Another demand for natural gas which cannot be avoided, given it now represents the largest demand sector for natural gas the power sector. A historical phenomenon for natural gas demand was the rise of natural gas demand in the power sector which occured with one of the largest price rise. From 2002 to 2008, we observed a 15% annualized growth of natural prices while demand in the power sector grew nearly 4% on annualized basis. Most people outside the energy space do not realize this. The reason this happened was the incremental load growth had to be met and the spare capacity in the markets came from the over build out of gas units in the later 90’s and early 2000’s. Load growth was averaging 1.2% from 1998-2008. The rising price of natural gas demand would not stop gas being used in the power sector. Therefore the load growth was expected to add around 1 Bcf/d of gas demand each year. This also played a crucial part in natural gas price collapse. As load growth has been stymied since the 2008 financial collapse. Three areas are driving the lack of growth one economic the other the push on energy efficiencies initiatives and the huge renewable development. Renewable growth is likely to slow down now that gas prices are putting damper on renewable economics. Energy efficiencies still have room to alter the demand landscape, but the big unknown is the economic recovery.

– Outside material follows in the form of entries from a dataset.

(** [d2L] is the derivative of [d1L] in [x_k], for every [x] and [b]: the
    loop of [root_newton] is Newton's method for the equation
    [d1L(x_k) = 0]. *)
Theorem d2L_derivative_of_d1L (x y : R) (b : nat) :
  derivable_pt_lim (fun t => d1L t x b) y (d2L y x b).
Proof.
  apply derivable_pt_lim_ext_fun
    with (g := mult_real_fct (2 * INR b) (minus_fct (fun t => t ^ (b + 1)) (mult_real_fct x id))).
  { intros t. unfold mult_real_fct, minus_fct, id. apply d1L_R. }
  rewrite d2L_R.
  replace (2 * INR b * ((INR b + 1) * y ^ b - x))
    with (2 * INR b * (INR (b + 1) * y ^ pred (b + 1) - x * 1))
    by (rewrite Nat.add_1_r, S_INR; cbn [pred]; ring).
  apply derivable_pt_lim_scal, derivable_pt_lim_minus;
    [apply derivable_pt_lim_pow | apply derivable_pt_lim_scal, derivable_pt_lim_id].
Qed.

(** For [b >= 1] and [x_k > 0], [d1L(x_k)] is the derivative [L'(x_k)] of
    the loss rescaled by the positive factor [x_k^(2-b)]
    ([d1L * x_k^(b-1) = x_k * L']): it has the sign of [L'], and it
    vanishes exactly when [x_k^b = x]. *)
Theorem d1L_rescales_L_derivative (x y : R) (b : nat) (l : R) :
  (1 <= b)%nat -> 0 < y -> derivable_pt_lim (fun t => L t x b) y l ->
  d1L y x b * y ^ (b - 1) = y * l /\
  (d1L y x b = 0 <-> y ^ b = x) /\
  (0 < d1L y x b <-> 0 < l).
Proof.
  intros Hb Hy Hl.
  pose proof (uniqueness_limite _ _ _ _ Hl (L_derivative x y b)) as El. subst l.
  destruct b as [|b]; [lia|].
  replace (S b - 1)%nat with b by lia. cbn [pred].
  rewrite d1L_R, Nat.add_1_r.
  assert (HB : 0 < INR (S b)) by (apply lt_0_INR; lia).
  assert (Hyb : 0 < y ^ b) by (apply pow_lt; lra).
  change (y ^ S (S b)) with (y * y ^ S b).
  set (u := y ^ S b - x).
  assert (E : 2 * INR (S b) * (y * y ^ S b - x * y) = (2 * INR (S b) * y) * u)
    by (unfold u; ring).
  rewrite E.
  assert (Hc : 0 < 2 * INR (S b) * y) by nra.
  assert (Hc' : 0 < 2 * (INR (S b) * y ^ b)) by nra.
  split; [change (y ^ S b) with (y * y ^ b) in u; unfold u; ring|].
  split.
  - split; intros H.
    + apply Rmult_integral in H. destruct H as [H|H]; [lra|]. unfold u in H. lra.
    + unfold u. rewrite H. ring.
  - split; intros H.
    + replace (2 * u * (INR (S b) * y ^ b)) with (u * (2 * (INR (S b) * y ^ b))) by ring.
      apply Rmult_lt_0_compat; [|exact Hc'].
      destruct (Rle_or_lt u 0) as [Hu|Hu]; [|exact Hu].
      assert (2 * INR (S b) * y * u <= 0); [|lra].
      rewrite <- (Rmult_0_r (2 * INR (S b) * y)). apply Rmult_le_compat_l; lra.
    + replace (2 * u * (INR (S b) * y ^ b)) with (u * (2 * (INR (S b) * y ^ b))) in H by ring.
      apply Rmult_lt_0_compat; [exact Hc|].
      destruct (Rle_or_lt u 0) as [Hu|Hu]; [|exact Hu].
      assert (u * (2 * (INR (S b) * y ^ b)) <= 0); [|lra].
      rewrite <- (Rmult_0_l (2 * (INR (S b) * y ^ b))). apply Rmult_le_compat_r; lra.
Qed.

Lemma d1L_rescales_L_derivative_witness :
  ((1 <= 2)%nat /\ 0 < 2 /\
   derivable_pt_lim (fun t => L t 1 2) 2 (2 * (2 ^ 2 - 1) * (INR 2 * 2 ^ pred 2))) /\
  d1L 2 1 2 * 2 ^ (2 - 1) = 2 * (2 * (2 ^ 2 - 1) * (INR 2 * 2 ^ pred 2)) /\
  (d1L 2 1 2 = 0 <-> 2 ^ 2 = 1) /\
  (0 < d1L 2 1 2 <-> 0 < 2 * (2 ^ 2 - 1) * (INR 2 * 2 ^ pred 2)).
Proof.
  assert (Hd := L_derivative 1 2 2).
  split; [split; [lia | split; [lra | exact Hd]]|].
  apply d1L_rescales_L_derivative; [lia | lra | exact Hd].
Defined.



End Extras.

As noted in the previous report on the challenges in the power sector the growth is far from the trend line. Will there be a reversion to the mean trend line? Will low natural gas price stimulate not just natural gas demand for the raw material but will it generate electrical demand from a manufacture revival.? For the base case I have decided to take a conservative approach to revert demand back to the trend line as if it was going to get reset. In addition due to the $9 billion energy efficiency market, I have trimmed load growth by 0.5%. This incremental power demand will add 1 Bcf/d.
The other major power story is the coal retirements. Natural gas will likely need to make up a good portion of the demand. However, many have simply multiplied the retirement times a gas heat rate to come up with the gas demand impact. This is bad math. The coal units do not operate at all hours that would require a gas unit. During many hours, a coal unit fleet will be at minimum operation level which could be around 40-60% of full capacity in order for the fleet to be ready for the on-peak hours. Off-peak hours amount to XX of the year. These hours will actually be made up by the existing coal fleet so their requirement to run at minimum would be reduced.

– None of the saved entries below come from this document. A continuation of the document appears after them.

(** ** Shared tactics *)

(** Split every [se_bind] whose first computation has been evaluated in
    a hypothesis [H : se_bind ... = inr ...]. *)
Ltac se_inv H :=
  repeat match type of H with
  | se_bind _ _ _ = inr _ =>
      let a := fresh "a" in let s := fresh "s" in
      let Ha := fresh "Hrun" in let H' := fresh "H" in
      apply se_bind_inr_inv in H as (a & s & Ha & H'); clear H; rename H' into H
  end.

(** Close goals of decidable string equalities between literals. *)
Ltac str_neq := solve [discriminate | intros ?; discriminate].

Based on some of my models, I anticipate the number to represent 30% of gas demand. In total, in 2016 we could see an increase of 3 bcf/d driven by the coal retirements from the MATS ruling. Both the demand growth and coal retirements continue to make the power sector the most important piece in the puzzle with much subject to change given EPA rules. For those engaged in natural gas, it is important to monitor this situation. All Energy Consulting can help you out with our power modeling outsourcing option. A more detailed breakout of the power gas demand will be available in the reporting. The report will dive into the load outlook and renewable competition.

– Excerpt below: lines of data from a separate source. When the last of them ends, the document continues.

(** An update that keeps the prototype keeps every chain. *)
Lemma proto_chain_upd_same h l o o' m ls :
  obj_at h l = Some o -> o_proto o' = o_proto o ->
  proto_chain h m ls -> proto_chain (heap_upd h l o') m ls.
Proof.
  intros Hl Hpr. induction 1 as [m o1 Ho Hp|m o1 p ls Ho Hp Hc IH].
  - destruct (decide (m = l)) as [->|Hne].
    + eapply pc_end; [by rewrite obj_at_upd, decide_True|]. congruence.
    + eapply pc_end; [|done]. by rewrite obj_at_upd, decide_False.
  - destruct (decide (m = l)) as [->|Hne].
    + eapply pc_step; [by rewrite obj_at_upd, decide_True| |done]. congruence.
    + eapply pc_step; [|done|done]. by rewrite obj_at_upd, decide_False.
Qed.

(** Replacing the properties of an object, with values that point into
    the heap, keeps the heap well formed. *)
Lemma heap_upd_wf h l o o' :
  heap_wf h -> obj_at h l = Some o -> o_proto o' = o_proto o ->
  (forall v, v ∈ obj_vals o' -> val_ok h v) ->
  heap_wf (heap_upd h l o').
Proof.
  intros Hwf Hl Hpr Hvals. split.
  - intros m Hm. apply (is_Some_upd h l o o' m Hl) in Hm.
    simpl. by apply (wf_bound h Hwf).
  - intros m Hm. apply (is_Some_upd h l o o' m Hl) in Hm.
    destruct (wf_chain _ Hwf m Hm) as [ls Hc].
    exists ls. by eapply proto_chain_upd_same.
  - intros m om v Hm Hv. apply (val_ok_upd _ _ o). { done. }
    rewrite obj_at_upd in Hm. case_decide; simplify_eq; [by apply Hvals|].
    by eapply wf_vals.
Qed.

The other major category for natural gas is the use of the raw material for chemical manufacturing and LNG exports. They are somewhat connected. As I reported in my comments to the DOE – we need to realize the use of our natural resources which will add significantly more to the bottom line economics than to export the product only to buy the products back. However, I am cognizant on the inability of the political process to make it worthwhile to bring manufacturing back into competitive setup in the US. I do believe there will be a compromise needed between the corporate culture and the unions. There needs to be a balance and I believe it can be done through new businesses not established companies. I suspect many established companies are supporting the LNG project and the pipeline build up to deliver products to their sunken investments in the Gulf versus constructing new plants at the source. For the base I used the EIA LNG assumptions even though they are at the lower end of the range. I also optimistically added a manufacturing bump for natural gas demand starting in 2015. LNG exports will likely results in some big losers.
The reason I state this is the understanding of the Middle East. The mentality of the Middle East cannot be ignored. They have and will manage the market with the focus on market share. The experience in 1998 cannot be forgotten. This was my 15 minutes of fame in which I was published in many national magazines predicting the crude oil collapse. The basis all came from the fact the supply demand balances showed a large expansion of supply when the demand dropped out from underneath producers as Asia was the growth everyone built for. Saudi Arabia at the time constrained production but eventually lost too much market share and decided to show the world the value of being constrained and as I estimated took the market below $10/bbl. I think for those who are looking into LNG export from the US need to examine the Middle East. If you think shale gas production which on average likely cost greater than $1/mmbtu even with oil considerations can compete with countries like Qatar with gas production cost less than $0.50/mmbtu you will be in for a rude awakening.
Market share erosion is not taken lightly. Qatar can easily add more capacity now if it wanted to but similar to Saudi Arabia for oil, it is managing the market. However, the management comes with a fee of maintaining market share. I, therefore, promoted some LNG exports but with foreign investors, this will put them into a take or pay situation vs. leaving US investors holding the debt on a non-used asset. In the end, the exports can and should equal to the amount being imported from Canada. It would be more of economic gain to export Canadian LNG than to let the Canadians export their own LNG. Based on history this would amount to 3.5 Bcf/d.
Another hidden demand is the exports to Mexico. I expect Mexico will not be able to get their act together to manage their resource. It will be much easier for them to build pipeline and import the natural gas from the US. I expect this will be a surprise demand source in many of the models. EIA doesn’t have exports crossing 2 Bcf/d till past 2030. It would not be a surprise to me to see it cross over closer to 2020.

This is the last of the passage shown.